Double fertilization was discovered by the Russian scientist S. G. Navashin in 1898 in two species of plants—the lily Lilium martagon and the fritillaria Fritillaria orientalis. Both of the sperms brought into the embryo sac through the pollen tube participate in double fertilization. The nucleus of one sperm fuses with the nucleus of the egg cell; the nucleus of the other sperm fuses with the polar nuclei or with a secondary nucleus of the embryo sac. The fertilized egg cell develops into an embryo, and the central cell develops into an endosperm. In embryo sacs with a tricellular egg apparatus the contents of the pollen tube are usually released into one of the synergids, which then decomposes (the remains of the synergid nucleus and the vegetative nucleus of the pollen tube are visible in it); the second synergid subsequently dies off. Next, both sperms, together with the altered cytoplasm of the pollen tube, move to the slitlike interstice between the egg cell and the central cell. Then the sperms dissociate: one of them penetrates the egg cell and enters into contact with its nucleus; the other penetrates the central cell, where it contacts the secondary nucleus or one, and sometimes both, of the polar nuclei. The sperms lose their cytoplasm while still in the pollen tube or when they penetrate the embryo sac; sometimes sperms in the form of unaltered cells are observed even in the embryo sac. In double fertilization the nuclei of the embryo sac are in the interphase and are usually much larger than the nuclei of the sperms, whose form and condition may vary. In crepis and some other Compositae the sperm nuclei have the form of a doubly coiled or twisted chromatin filament; in many plants they are elongated, sometimes twisted, and more or less chromatinized and have no nucleoli; usually sperms consist of rounded interphase nuclei with nucleoli and are sometimes structurally indistinguishable from female nuclei.

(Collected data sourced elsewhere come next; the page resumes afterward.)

Lemma registered_is_alive (pr : process) p :
  registry_ok pr ->
  (exists id, registered_id pr p = Some id)
  <-> (exists a, g_hash_table_lookup (objects pr) p = Some a).
Proof.
  intros (Htab & _). unfold registered_id.
  destruct (associations_by_id pr) as [by_id|],
    (ids_by_association pr) as [ids|]; try contradiction.
  - apply Htab.
  - rewrite Htab. split; intros (? & ?); discriminate.
Qed.

Lemma registered_under_field (pr : process) p id a :
  registry_ok pr ->
  registered_id pr p = Some id ->
  g_hash_table_lookup (objects pr) p = Some a ->
  association_id a = id /\ p <> 0 /\ 0 <= id <= 65535.
Proof.
  intros (Htab & _). unfold registered_id.
  destruct (associations_by_id pr) as [by_id|],
    (ids_by_association pr) as [ids|]; try contradiction;
    try discriminate.
  apply Htab.
Qed.

Lemma valid_is_registered (pr : process) p :
  association_is_valid p pr = true <-> exists id, registered_id pr p = Some id.
Proof.
  unfold association_is_valid, registered_id, g_hash_table_contains.
  destruct (ids_by_association pr) as [ids|].
  - destruct (g_hash_table_lookup ids p); simpl; split; eauto;
      try discriminate. intros (? & ?); discriminate.
  - split; [discriminate|]. intros (? & ?); discriminate.
Qed.

Lemma release_unregisters (pr pr' : process) p :
  process_step (Release p) pr = Some pr' ->
  association_is_valid p pr' = false
  /\ g_hash_table_lookup (objects pr') p = None.
Proof.
  intros H. simpl in H. unfold gst_sctp_association_dispose in H.
  destruct (g_hash_table_lookup (objects pr) p) as [a|]; [|discriminate].
  injection H as Hpr. subst pr'.
  unfold association_is_valid, gst_sctp_association_finalize,
    g_hash_table_contains.
  fields. split; [|apply lookup_remove_eq].
  destruct (ids_by_association pr); [|reflexivity].
  now rewrite lookup_remove_eq.
Qed.

Lemma identifier_write_result (v : Z) (a : GstSctpAssociation) :
  gst_sctp_association_set_property PROP_ASSOCIATION_ID (G_value_uint v)
    (mkWorld a [])
  = Some (tt, mkWorld (set_association_id (wrap32 v) a) []).
Proof.
  unfold gst_sctp_association_set_property.
  unfold bind, get_self, modify, ret, when. cbn [self is_port_property].
  rewrite andb_false_r. reflexivity.
Qed.

(** X16.  [gst_sctp_association_get] answers with the one association of
    the identifier: the association it returns is not null, is alive and
    carries the identifier in its field, and every later call with the
    same identifier returns the same association, takes a reference on it
    and makes no other instance. *)
Theorem get_returns_the_association_of_the_identifier (pr : process)
    (id p p2 q : Z) (pr' : process) :
  registry_ok pr ->
  0 <= id <= 65535 ->
  gst_sctp_association_get id p pr = Some (q, pr') ->
  q <> 0
  /\ (exists a,
        g_hash_table_lookup (objects pr') q = Some a /\ association_id a = id)
  /\ gst_sctp_association_get id p2 pr'
     = Some (q,
             mkProcess (associations_by_id pr') (ids_by_association pr')
               (number_of_associations pr') (objects pr')
               (events pr' ++ [G_object_ref q])).
Proof.
  intros Hok Hid H.
  assert (Hok' := get_keeps_registry pr id p q pr' Hok Hid H).
  assert (Hreg := get_registers pr id p q pr' Hok Hid H).
  split; [|split].
  - assert (Hr := proj1 (registry_tables_inverse pr' id q Hok') Hreg).
    destruct (proj1 (registered_is_alive pr' q Hok') (ex_intro _ id Hr))
      as (a & Ha).
    apply (registered_under_field pr' q id a Hok' Hr Ha).
  - assert (Hr := proj1 (registry_tables_inverse pr' id q Hok') Hreg).
    destruct (proj1 (registered_is_alive pr' q Hok') (ex_intro _ id Hr))
      as (a & Ha).
    exists a. split; [exact Ha|].
    apply (registered_under_field pr' q id a Hok' Hr Ha).
  - apply get_existing; assumption.
Qed.

(** X17.  The two tables stay inverse to one another and describe the
    instances alive.  After any sequence of lookups with identifiers of
    the property's range, releases, calls other than a write of the
    association-id property, and callbacks of the engine, from the start of
    the process: an identifier leads to an association exactly when the
    association leads to the identifier; the associations registered are
    the instances alive; and each is registered under the identifier in
    its field. *)
Theorem tables_stay_inverse (os : list process_operation)
    (pr' : process) :
  forallb keeps_identifier os = true ->
  process_run os process_start = Some pr' ->
  (forall id p,
     registered_association pr' id = Some p <-> registered_id pr' p = Some id)
  /\ (forall p,
        (exists id, registered_id pr' p = Some id)
        <-> (exists a, g_hash_table_lookup (objects pr') p = Some a))
  /\ (forall p id a,
        registered_id pr' p = Some id ->
        g_hash_table_lookup (objects pr') p = Some a ->
        association_id a = id).
Proof.
  intros Hos H.
  assert (Hok : registry_ok pr')
    by (eapply process_run_keeps_registry;
        [exact Hos|exact process_start_ok|exact H]).
  split; [|split].
  - intros id p. apply registry_tables_inverse. exact Hok.
  - intros p. apply registered_is_alive. exact Hok.
  - intros p id a Hr Ha.
    apply (registered_under_field pr' p id a Hok Hr Ha).
Qed.

(** X18.  The engine is set up while associations exist.  After any such
    sequence from the start of the process, the counter is the number of
    instances alive, and by the calls made so far the engine is set up
    ([usrsctp_init] not followed by [usrsctp_finish]) exactly when there is
    an instance alive. *)
Theorem engine_set_up_while_associations_exist
    (os : list process_operation) (pr' : process) :
  forallb keeps_identifier os = true ->
  process_run os process_start = Some pr' ->
  number_of_associations pr' = Z.of_nat (List.length (objects pr'))
  /\ (engine_running (events pr') = true <-> objects pr' <> []).
Proof.
  intros Hos H.
  assert (Hok : registry_ok pr')
    by (eapply process_run_keeps_registry;
        [exact Hos|exact process_start_ok|exact H]).
  destruct Hok as (_ & _ & Hnum & Heng).
  split; [exact Hnum|]. rewrite Heng, Hnum.
  destruct (objects pr') as [|kv objs]; simpl.
  - split; [discriminate|]. intros Hc. now contradiction Hc.
  - split; [discriminate|]. intros _.
    destruct (Z.eqb_spec (Z.pos (Pos.of_succ_nat (List.length objs))) 0);
      [lia|reflexivity].
Qed.

(** X19.  [association_is_valid] answers yes exactly for the instances
    alive, after any such sequence from the start of the process: so a
    callback of the engine reads the fields of an instance only while the
    instance exists. *)
Theorem valid_exactly_while_alive (os : list process_operation)
    (pr' : process) (p : Z) :
  forallb keeps_identifier os = true ->
  process_run os process_start = Some pr' ->
  association_is_valid p pr' = true
  <-> exists a, g_hash_table_lookup (objects pr') p = Some a.
Proof.
  intros Hos H.
  assert (Hok : registry_ok pr')
    by (eapply process_run_keeps_registry;
        [exact Hos|exact process_start_ok|exact H]).
  rewrite valid_is_registered. apply registered_is_alive. exact Hok.
Qed.

(** X20.  After the release of an association the callbacks of the engine
    for its address are dropped: the outbound one returns 0 and the
    inbound one returns 1, and neither does anything, whatever the state of
    the registry before. *)
Theorem callbacks_dropped_after_release (pr pr' : process) (p : Z)
    (buffer : bytes) (length : Z) (d : delivery) (r1 r2 : Z) :
  process_step (Release p) pr = Some pr' ->
  association_is_valid p pr' = false
  /\ sctp_packet_out_at p buffer length pr' = Some (0, pr')
  /\ receive_cb_at p d r1 r2 pr' = Some (1, pr').
Proof.
  intros H. destruct (release_unregisters pr pr' p H) as (Hv & _).
  unfold sctp_packet_out_at, receive_cb_at. rewrite Hv. auto.
Qed.

(** X21.  The associations alive have identifiers that differ from one
    another, so there are 65536 of them at most and the counter does not
    wrap, after any such sequence from the start of the process. *)
Theorem identifiers_of_live_associations_differ
    (os : list process_operation) (pr' : process) :
  forallb keeps_identifier os = true ->
  process_run os process_start = Some pr' ->
  NoDup (map (fun kv => association_id (snd kv)) (objects pr'))
  /\ 0 <= number_of_associations pr' <= 65536.
Proof.
  intros Hos H.
  assert (Hok : registry_ok pr')
    by (eapply process_run_keeps_registry;
        [exact Hos|exact process_start_ok|exact H]).
  assert (Hbound := registry_bound pr' Hok).
  split.
  - destruct (associations_by_id pr') as [by_id|] eqn:Hb,
      (ids_by_association pr') as [ids|] eqn:Hi.
    + destruct (registered_identifiers_distinct pr' by_id ids Hb Hi Hok)
        as (Hd & _).
      exact Hd.
    + destruct Hok as (Htab & _). rewrite Hb, Hi in Htab. contradiction.
    + destruct Hok as (Htab & _). rewrite Hb, Hi in Htab. contradiction.
    + destruct Hok as (Htab & _). rewrite Hb, Hi in Htab. rewrite Htab.
      constructor.
  - destruct Hok as (_ & _ & Hnum & _). rewrite Hnum. lia.
Qed.

(** X22.  The tables are keyed by the identifier at creation, and
    [dispose] removes by the identifier in the field.  So when the
    association-id property of an association registered under [id] is
    written with another value [v] and the association is then released,
    which both succeed, the entry of [id] stays in [associations_by_id]
    though the instance is gone, and the next lookup of [id] returns the
    address of the freed instance and takes a reference on it. *)
Theorem rewritten_identifier_leaves_entry_behind (pr : process)
    (p id v p2 : Z) (a : GstSctpAssociation) :
  registry_ok pr ->
  g_hash_table_lookup (objects pr) p = Some a ->
  registered_id pr p = Some id ->
  0 <= v <= 65535 ->
  v <> id ->
  exists pr',
    process_run
      [Call p (Set_property PROP_ASSOCIATION_ID (G_value_uint v)); Release p]
      pr
    = Some pr'
    /\ registered_association pr' id = Some p
    /\ g_hash_table_lookup (objects pr') p = None
    /\ gst_sctp_association_get id p2 pr'
       = Some (p,
               mkProcess (associations_by_id pr') (ids_by_association pr')
                 (number_of_associations pr') (objects pr')
                 (events pr' ++ [G_object_ref p])).
Proof.
  intros Hok Ha Hreg Hv Hne.
  destruct (registered_under_field pr p id a Hok Hreg Ha)
    as (Hfield & Hp & Hid).
  assert (Hby := proj2 (registry_tables_inverse pr id p Hok) Hreg).
  unfold registered_association in Hby. unfold registered_id in Hreg.
  destruct (associations_by_id pr) as [by_id|] eqn:Hb; [|discriminate].
  destruct (ids_by_association pr) as [ids|] eqn:Hi; [|discriminate].
  cbn [process_run process_step step]. unfold on_object.
  rewrite Ha, identifier_write_result.
  unfold gst_sctp_association_dispose. fields. cbn [self trace map].
  rewrite lookup_insert_eq, Hb, Hi.
  rewrite wrap32_small by lia.
  eexists. split; [reflexivity|].
  unfold registered_association, gst_sctp_association_finalize,
    gst_sctp_association_get. fields.
  change (association_id (set_association_id v a)) with v.
  assert (Hstays : g_hash_table_lookup (g_hash_table_remove by_id v) id
                   = Some p)
    by (rewrite lookup_remove_ne by exact Hne; exact Hby).
  split; [exact Hstays|]. split; [apply lookup_remove_eq|].
  rewrite wrap32_small by exact Hid. rewrite Hstays.
  destruct (Z.eqb_spec p 0); [contradiction|]. reflexivity.
Qed.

It has been proposed (by E. N. Gerasimova-Navashina) that, based on the nature of the union of male and female nuclei, two types of double fertilization may be distinguished: premitotic and postmitotic. In premitotic double fertilization the sperm nucleus becomes immersed in the female nucleus and its chromosomes unspiral; the union of both sets of chromosomes occurs in the interphase (in the zygote). In postmitotic double fertilization the male and female nuclei, retaining their membranes, enter the prophase, at the end of which they begin to unite; interphase nuclei containing chromosome sets of both nuclei are formed only after the first mitotic division of the zygote. In double fertilization two hap-loid nuclei fuse in the egg cell; hence the nucleus of the zygot is diploid. The number of chromosomes in the nuclei of the endosperm depends on the number of polar nuclei in the central cell and on their ploidy; the majority of angiosperms have two haploid polar nuclei and the endosperm is triploid. Xenia—the manifestation of the dominant characters of the endosperm of the paternal plant in the endosperm of hybrid seeds—is a consequence of double fertilization. If several pollen tubes penetrate into the embryo sac, the sperms of the first of them participate in double fertilization, while the sperms of the rest degenerate. Instances of dispermy, that is, fertilization of an egg cell by two sperms, are very rare.
REFERENCESNavashin, S. G. Izbr. trudy, vol. 1. Moscow-Leningrad, 1951.
Maheshwari, P. Embriologiia pokrytosemennykh. Moscow, 1954. (Translated from English.)
Poddubnaia-Arnol’di, V. A. Obshchaia embriologiia pokrytosemennykh rastenii. Moscow, 1964.
Steffen, K. “Fertilisation.” In P. Maheshwari (editor), Recent Advances in the Embryology of Angiosperms. Delhi, 1963.